:: Data to use ::

(* ===== verification/Random.v ===== *)
(** * The random number generator (util/random.h)

    The generator's state is [seed_]; every operation takes it and returns its
    result with the new state. *)
From stdpp Require Import base list numbers list_numbers.
From Stdlib Require Import ZArith Lia Zpow_facts.
From S2P Require Import Prelude.

#[local] Open Scope Z_scope.

(** ** Definitions *)

Definition Random_new (s : Z) : Z :=
  let seed_ := Z.land s 0x7fffffff in
  if (seed_ =? 0) || (seed_ =? 2147483647) then 1 else seed_.

Definition random_M : Z := 2147483647.
Definition random_A : Z := 16807.

Definition Random_Next (seed_ : Z) : Z * Z :=
  let product := u64 (seed_ * random_A) in
  let seed_ := u32 (Z.shiftr product 31 + Z.land product random_M) in
  let seed_ := if random_M <? seed_ then u32 (seed_ - random_M) else seed_ in
  (seed_, seed_).

(** REQUIRES: [n > 0]; [n] is converted to [uint32_t] by the remainder. *)
Definition Random_Uniform (n : Z) (seed_ : Z) : Z * Z :=
  let (r, seed_) := Random_Next seed_ in (r mod u32 n, seed_).

Definition Random_OneIn (n : Z) (seed_ : Z) : bool * Z :=
  let (r, seed_) := Random_Next seed_ in (r mod u32 n =? 0, seed_).

Definition Random_Skewed (max_log : Z) (seed_ : Z) : Z * Z :=
  let (base, seed_) := Random_Uniform (max_log + 1) seed_ in
  Random_Uniform (Z.shiftl 1 base) seed_.

(** ** Specification *)

(** The seeds the generator can be in: neither 0 nor M. *)
Definition valid_seed (s : Z) : Prop := 0 < s < random_M.

Definition Next_n (n : nat) (seed_ : Z) : Z := Nat.iter n (λ s, snd (Random_Next s)) seed_.

(** ** Lemmas: one step *)

Lemma Random_new_valid s : valid_seed (Random_new s).
Proof.
  unfold valid_seed, Random_new, random_M.
  assert (Z.land s 0x7fffffff = s mod 2 ^ 31) as -> by apply (land_ones_mod s 31 ltac:(lia)).
  pose proof (Z.mod_pos_bound s (2 ^ 31) ltac:(lia)).
  destruct (Z.eqb_spec (s mod 2 ^ 31) 0), (Z.eqb_spec (s mod 2 ^ 31) 2147483647);
    simpl; lia.
Qed.

Lemma random_A_coprime : Z.gcd random_M random_A = 1.
Proof. by vm_compute. Qed.

Lemma valid_seed_mul_mod s : valid_seed s → valid_seed (s * random_A mod random_M).
Proof.
  unfold valid_seed. intros Hs.
  pose proof (Z.mod_pos_bound (s * random_A) random_M ltac:(done)) as Hb.
  enough (s * random_A mod random_M ≠ 0) by lia.
  intros H%Z.mod_divide; [|done]. rewrite Z.mul_comm in H.
  apply Z.gauss in H; [|apply random_A_coprime].
  apply Z.divide_pos_le in H; lia.
Qed.

(** The shift-and-add reduction computes the remainder modulo M. *)
Lemma Random_Next_step s :
  valid_seed s → Random_Next s = (s * random_A mod random_M, s * random_A mod random_M).
Proof.
  intros Hs. pose proof (valid_seed_mul_mod s Hs) as Hr. unfold valid_seed in *.
  unfold Random_Next.
  assert (Hp : 0 < s * random_A < 2 ^ 31 * 16807) by (unfold random_M, random_A in *; lia).
  rewrite u64_small by lia.
  set (p := s * random_A) in *.
  assert (Z.land p random_M = p mod 2 ^ 31) as -> by apply (land_ones_mod p 31 ltac:(lia)).
  rewrite Z.shiftr_div_pow2 by lia.
  pose proof (Z.mod_pos_bound p (2 ^ 31) ltac:(lia)).
  pose proof (Z.div_mod p (2 ^ 31) ltac:(lia)) as Hdm.
  assert (0 ≤ p / 2 ^ 31 < 16807)
    by (split; [apply Z.div_pos; lia|apply Z.div_lt_upper_bound; lia]).
  set (q := p / 2 ^ 31 + p mod 2 ^ 31).
  assert (Hq : 0 ≤ q < 2 ^ 31 + 16807) by lia. rewrite u32_small by lia.
  assert (Hmod : p mod random_M = q mod random_M).
  { replace p with (q + p / 2 ^ 31 * random_M) by (unfold q, random_M in *; lia).
    apply Z.mod_add. done. }
  rewrite Hmod in *. clearbody q. unfold random_M in *.
  assert (q mod 2147483647 = if 2147483647 <? q then q - 2147483647 else q) as E.
  { destruct (Z.ltb_spec 2147483647 q).
    - symmetry. apply (Z.mod_unique _ _ 1); lia.
    - destruct (Z.eq_dec q 2147483647) as [->|]; [change (2147483647 mod 2147483647) with 0 in Hr; lia|].
      apply Z.mod_small. lia. }
  rewrite E. destruct (Z.ltb_spec 2147483647 q); [|done]. by rewrite u32_small by lia.
Qed.

Lemma Random_Next_valid s : valid_seed s → valid_seed (snd (Random_Next s)).
Proof. intros Hs. rewrite Random_Next_step by done. by apply valid_seed_mul_mod. Qed.

Lemma Next_n_spec n s :
  valid_seed s →
  valid_seed (Next_n n s) ∧ Next_n n s = s * random_A ^ Z.of_nat n mod random_M.
Proof.
  intros Hs. unfold Next_n. induction n as [|n [IHv IH]].
  - split; [done|]. change (s = (s * 1) mod random_M).
    unfold valid_seed in Hs. rewrite Z.mul_1_r, Z.mod_small by lia. done.
  - rewrite Nat.iter_succ. split; [by apply Random_Next_valid|].
    rewrite Random_Next_step by done. cbn [snd]. rewrite IH, Z.mul_mod_idemp_l by done.
    f_equal. rewrite Nat2Z.inj_succ, Z.pow_succ_r by lia. lia.
Qed.

(** ** Lemmas: the multiplicative order of 16807 modulo 2^31 - 1 *)

Definition prime_check (q : Z) : bool :=
  (1 <? q) && forallb (λ n, Z.gcd n q =? 1) (seqZ 1 (q - 1)).

(** A number that passes the check divides or is coprime to any other. *)
Lemma prime_check_sound q c : prime_check q = true → (q | c) ∨ Z.gcd q c = 1.
Proof.
  unfold prime_check. rewrite andb_true_iff, Z.ltb_lt, forallb_forall. intros [Hq Hall].
  set (d := Z.gcd q c).
  assert (Hdq : (d | q)) by apply Z.gcd_divide_l.
  assert (Hd : 0 < d ≤ q).
  { split; [|by apply Z.divide_pos_le; [lia|]]. pose proof (Z.gcd_nonneg q c).
    enough (d ≠ 0) by lia. intros E%Z.gcd_eq_0_l. lia. }
  destruct (Z.eq_dec d q) as [E|]; [left; rewrite <- E; apply Z.gcd_divide_r|right].
  assert (Hin : In d (seqZ 1 (q - 1))) by (apply list_elem_of_In, elem_of_seqZ; lia).
  apply Hall, Z.eqb_eq in Hin. rewrite Z.divide_gcd_iff in Hdq by lia. congruence.
Qed.

(** The prime factors of [M - 1 = 2 * 3 * 3 * 7 * 11 * 31 * 151 * 331]. *)
Definition random_factors : list Z := [2; 3; 3; 7; 11; 31; 151; 331].

(** A divisor of a product of primes that none of them divides is a unit. *)
Lemma divide_product_primes l c :
  Forall (λ q, prime_check q = true) l → 0 < c → (c | foldr Z.mul 1 l) →
  c = 1 ∨ Exists (λ q, (q | c)) l.
Proof.
  intros Hl Hc. induction Hl as [|q l Hq Hl IH]; simpl; intros Hd.
  - left. apply Z.divide_pos_le in Hd; lia.
  - destruct (prime_check_sound q c Hq) as [Hqc|Hqc]; [right; by constructor|].
    apply Z.gauss in Hd; [|by rewrite Z.gcd_comm].
    destruct (IH Hd); [by left|right; by constructor].
Qed.

Lemma random_order_check :
  forallb prime_check random_factors &&
  (foldr Z.mul 1 random_factors =? random_M - 1) &&
  (Zpow_mod random_A (random_M - 1) random_M =? 1) &&
  forallb (λ q, negb (Zpow_mod random_A ((random_M - 1) / q) random_M =? 1)) random_factors
  = true.
Proof. by vm_compute. Qed.

Definition is_one (k : Z) : Prop := random_A ^ k mod random_M = 1.

Lemma pow_add_mod i j :
  0 ≤ i → 0 ≤ j →
  random_A ^ (i + j) mod random_M = (random_A ^ i mod random_M) * (random_A ^ j mod random_M) mod random_M.
Proof. intros. by rewrite Z.pow_add_r, Z.mul_mod by done. Qed.

Lemma is_one_mul k n : is_one k → 0 ≤ k → 0 ≤ n → is_one (k * n).
Proof.
  unfold is_one. intros H Hk Hn. rewrite Z.pow_mul_r by done.
  by rewrite Zpower_mod, H, Z.pow_1_l by done.
Qed.

(** [2^31 - 2] is an exponent that gives 1, its quotients by a prime factor are
    not. *)
Lemma random_order_facts :
  Forall (λ q, prime_check q = true) random_factors ∧ foldr Z.mul 1 random_factors = random_M - 1 ∧
  is_one (random_M - 1) ∧ Forall (λ q, ¬ is_one ((random_M - 1) / q)) random_factors.
Proof.
  pose proof random_order_check as H.
  apply andb_true_iff in H as [[[H1 H2]%andb_true_iff H3]%andb_true_iff H4].
  rewrite forallb_forall in H1, H4.
  split_and!.
  - apply Forall_forall. intros q Hq. apply H1. by apply list_elem_of_In.
  - by apply Z.eqb_eq.
  - apply Z.eqb_eq in H3. unfold is_one. by rewrite <- Zpow_mod_correct.
  - apply Forall_forall. intros q Hq%list_elem_of_In Hone.
    specialize (H4 q Hq). unfold is_one in Hone.
    by rewrite Zpow_mod_correct, Hone in H4.
Qed.

Lemma is_one_sub i j : 0 ≤ i → 0 ≤ j → is_one (i + j) → is_one j → is_one i.
Proof.
  unfold is_one. intros Hi Hj Hij H. rewrite pow_add_mod, H, Z.mul_1_r in Hij by done.
  by rewrite Z.mod_mod in Hij by done.
Qed.

(** The exponents that give 1 are closed under gcd with [M - 1]. *)
Lemma is_one_gcd k : 0 < k < random_M - 1 → is_one k → is_one (Z.gcd k (random_M - 1)).
Proof.
  intros Hk Hone. destruct random_order_facts as (_ & _ & HN & _).
  set (N := random_M - 1) in *. assert (HN0 : 0 < N) by done. clearbody N.
  set (g := Z.gcd k N).
  assert (Hg : 0 < g ≤ k).
  { split; [|apply Z.divide_pos_le; [lia|apply Z.gcd_divide_l]].
    pose proof (Z.gcd_nonneg k N). enough (g ≠ 0) by lia.
    intros E%Z.gcd_eq_0_l. lia. }
  destruct (Z.gcd_bezout k N g eq_refl) as (u & v & Huv).
  pose proof (Z.div_mod u N ltac:(lia)) as Hu. pose proof (Z.mod_pos_bound u N HN0).
  set (x := u mod N) in *. set (y := - v - k * (u / N)).
  assert (E : x * k = g + y * N) by (unfold y; nia).
  assert (0 ≤ y) by nia.
  apply (is_one_sub g (y * N)); [lia|nia| |].
  - rewrite <- E, Z.mul_comm. apply is_one_mul; [done|lia|lia].
  - rewrite Z.mul_comm. apply is_one_mul; [done|lia|lia].
Qed.

(** No smaller positive exponent gives 1. *)
Lemma random_order k : 0 < k < random_M - 1 → ¬ is_one k.
Proof.
  intros Hk Hone. apply is_one_gcd in Hone; [|done].
  destruct random_order_facts as (Hprimes & Hprod & _ & Hnot).
  set (N := random_M - 1) in *. assert (HN0 : 0 < N) by done. clearbody N.
  destruct (Z.gcd_divide_r k N) as [c Hc].
  assert (Hg : 0 < Z.gcd k N ≤ k).
  { split; [|apply Z.divide_pos_le; [lia|apply Z.gcd_divide_l]].
    pose proof (Z.gcd_nonneg k N). enough (Z.gcd k N ≠ 0) by lia.
    intros E%Z.gcd_eq_0_l. lia. }
  set (g := Z.gcd k N) in *. clearbody g.
  destruct (divide_product_primes random_factors c) as [->|Hq]; [done|nia| |lia|].
  { rewrite Hprod. exists g. lia. }
  apply Exists_exists in Hq as (q & Hin & c' & Hc').
  pose proof (proj1 (Forall_forall _ _) Hprimes q Hin) as Hqp.
  apply andb_true_iff in Hqp as [Hqp%Z.ltb_lt _].
  apply (proj1 (Forall_forall _ _) Hnot q Hin).
  assert (N / q = g * c') as ->.
  { rewrite Hc, Hc'. replace (c' * q * g) with (g * c' * q) by lia.
    apply Z.div_mul. lia. }
  apply is_one_mul; [done|lia|nia].
Qed.

(** ** Lemmas: the full period *)

Lemma pigeonhole_surj (N : Z) (f : Z → Z) :
  (∀ i, 0 ≤ i < N → 1 ≤ f i ≤ N) →
  (∀ i j, 0 ≤ i < N → 0 ≤ j < N → f i = f j → i = j) →
  ∀ t, 1 ≤ t ≤ N → ∃ i, 0 ≤ i < N ∧ f i = t.
Proof.
  intros Hr Hinj t Ht.
  assert (Hin : In t (map f (seqZ 0 N))).
  { apply (NoDup_length_incl (l := map f (seqZ 0 N)) (l' := seqZ 1 N)).
    - apply NoDup_ListNoDup, NoDup_fmap_2_strong; [|apply NoDup_seqZ].
      intros i j Hi%elem_of_seqZ Hj%elem_of_seqZ. apply Hinj; lia.
    - by rewrite length_map, !length_seqZ.
    - intros x (i & <- & Hi)%in_map_iff.
      apply list_elem_of_In, elem_of_seqZ in Hi.
      apply list_elem_of_In, elem_of_seqZ. specialize (Hr i). lia.
    - apply list_elem_of_In, elem_of_seqZ. lia. }
  apply in_map_iff in Hin as (i & <- & Hi).
  apply list_elem_of_In, elem_of_seqZ in Hi. exists i. split; [lia|done].
Qed.

Lemma pow_mod_valid i : 0 ≤ i → valid_seed (random_A ^ i mod random_M).
Proof.
  intros Hi. destruct (Next_n_spec (Z.to_nat i) 1) as [Hv E]; [done|].
  by rewrite Z2Nat.id, Z.mul_1_l in E by done; rewrite <- E.
Qed.

Lemma pow_mod_inj i j :
  0 ≤ i < random_M - 1 → 0 ≤ j < random_M - 1 →
  random_A ^ i mod random_M = random_A ^ j mod random_M → i = j.
Proof.
  assert (H : ∀ i j, 0 ≤ i < j → j < random_M - 1 →
    random_A ^ i mod random_M ≠ random_A ^ j mod random_M).
  { clear. intros i j Hi Hj E. apply (random_order (j - i)); [lia|].
    destruct random_order_facts as (_ & _ & HN & _).
    set (N := random_M - 1) in *. clearbody N.
    apply (is_one_sub (j - i) N); [lia|lia| |done].
    replace (j - i + N) with (N - i + j) by lia. unfold is_one in *.
    by rewrite pow_add_mod, <- E, <- pow_add_mod, Z.sub_add by lia. }
  intros Hi Hj E. destruct (Z.lt_trichotomy i j) as [?|[?|?]]; [|done|].
  - by destruct (H i j); [lia|lia|].
  - by destruct (H j i); [lia|lia|].
Qed.

Lemma discrete_log t :
  valid_seed t → ∃ i, 0 ≤ i < random_M - 1 ∧ random_A ^ i mod random_M = t.
Proof.
  unfold valid_seed. intros Ht.
  apply (pigeonhole_surj (random_M - 1) (λ i, random_A ^ i mod random_M)); [| |lia].
  - intros i Hi. destruct (pow_mod_valid i); lia.
  - intros i j. apply pow_mod_inj.
Qed.

(** ** Properties *)

(** From any constructor argument the seed is neither 0 nor M = 2^31 - 1,
    and every Next() computes seed * 16807 mod M exactly (its 64-bit product,
    shift-and-add reduction and conditional subtraction never lose a bit) and
    again yields a value in [1, M-1]. *)
Theorem Random_Next_modulo s seed :
  valid_seed (Random_new s) ∧
  (valid_seed seed →
   Random_Next seed = (seed * 16807 mod 2147483647, seed * 16807 mod 2147483647) ∧
   valid_seed (snd (Random_Next seed))).
Proof.
  split; [apply Random_new_valid|]. intros Hs.
  split; [by apply Random_Next_step|by apply Random_Next_valid].
Qed.

(** The generator has full period: from any valid seed the sequence of
    Next() values cycles through every number in [1, M-1], returning to the
    seed after exactly M-1 steps and not before. *)
Theorem Random_full_period s t :
  valid_seed s → valid_seed t →
  (∃ n, Next_n n s = t) ∧
  Next_n (Z.to_nat (random_M - 1)) s = s ∧
  (∀ k, 0 < k < random_M - 1 → Next_n (Z.to_nat k) s ≠ s).
Proof.
  intros Hs Ht. destruct random_order_facts as (_ & _ & HN & _).
  destruct (discrete_log s Hs) as (m & Hm & Es).
  destruct (discrete_log t Ht) as (n & Hn & Et).
  set (N := random_M - 1) in *.
  assert (Hpow : ∀ k, 0 ≤ k → Next_n (Z.to_nat k) s = random_A ^ (m + k) mod random_M).
  { intros k Hk. destruct (Next_n_spec (Z.to_nat k) s Hs) as [_ ->].
    rewrite Z2Nat.id, <- Es, Z.mul_mod_idemp_l by done.
    by rewrite <- Z.pow_add_r by lia. }
  assert (Hred : ∀ k, 0 ≤ k → random_A ^ (N + k) mod random_M = random_A ^ k mod random_M).
  { intros k Hk. rewrite pow_add_mod by lia. unfold is_one in HN. rewrite HN, Z.mul_1_l.
    by rewrite Z.mod_mod. }
  split_and!.
  - exists (Z.to_nat (N - m + n)). rewrite Hpow by lia.
    replace (m + (N - m + n)) with (N + n) by lia. by rewrite Hred by lia.
  - rewrite Hpow, Z.add_comm, Hred by lia. done.
  - intros k Hk. rewrite Hpow by lia. rewrite <- Es at 1. intros E.
    apply (random_order k Hk). unfold is_one.
    rewrite <- (Hred k) by lia. replace (N + k) with (N - m + (m + k)) by lia.
    rewrite pow_add_mod, E, <- pow_add_mod, Z.sub_add by lia. exact HN.
Qed.

(** ** Witnesses *)

Lemma Random_Next_modulo_witness :
  Random_Next 301 = (301 * 16807 mod 2147483647, 301 * 16807 mod 2147483647).
Proof. apply (Random_Next_modulo 0 301). split; reflexivity. Defined.

Lemma Random_full_period_witness : ∃ n, Next_n n 1 = 2147483646.
Proof. apply (Random_full_period 1 2147483646); split; reflexivity. Defined.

:::

:: Work request ::
Retype the entries above exactly, but only from the line containing "pose proof (Z.div_mod p" through the line containing "apply Z.mod_add. done.", both included.

:: Result for this task ::
  pose proof (Z.div_mod p (2 ^ 31) ltac:(lia)) as Hdm.
  assert (0 ≤ p / 2 ^ 31 < 16807)
    by (split; [apply Z.div_pos; lia|apply Z.div_lt_upper_bound; lia]).
  set (q := p / 2 ^ 31 + p mod 2 ^ 31).
  assert (Hq : 0 ≤ q < 2 ^ 31 + 16807) by lia. rewrite u32_small by lia.
  assert (Hmod : p mod random_M = q mod random_M).
  { replace p with (q + p / 2 ^ 31 * random_M) by (unfold q, random_M in *; lia).
    apply Z.mod_add. done. }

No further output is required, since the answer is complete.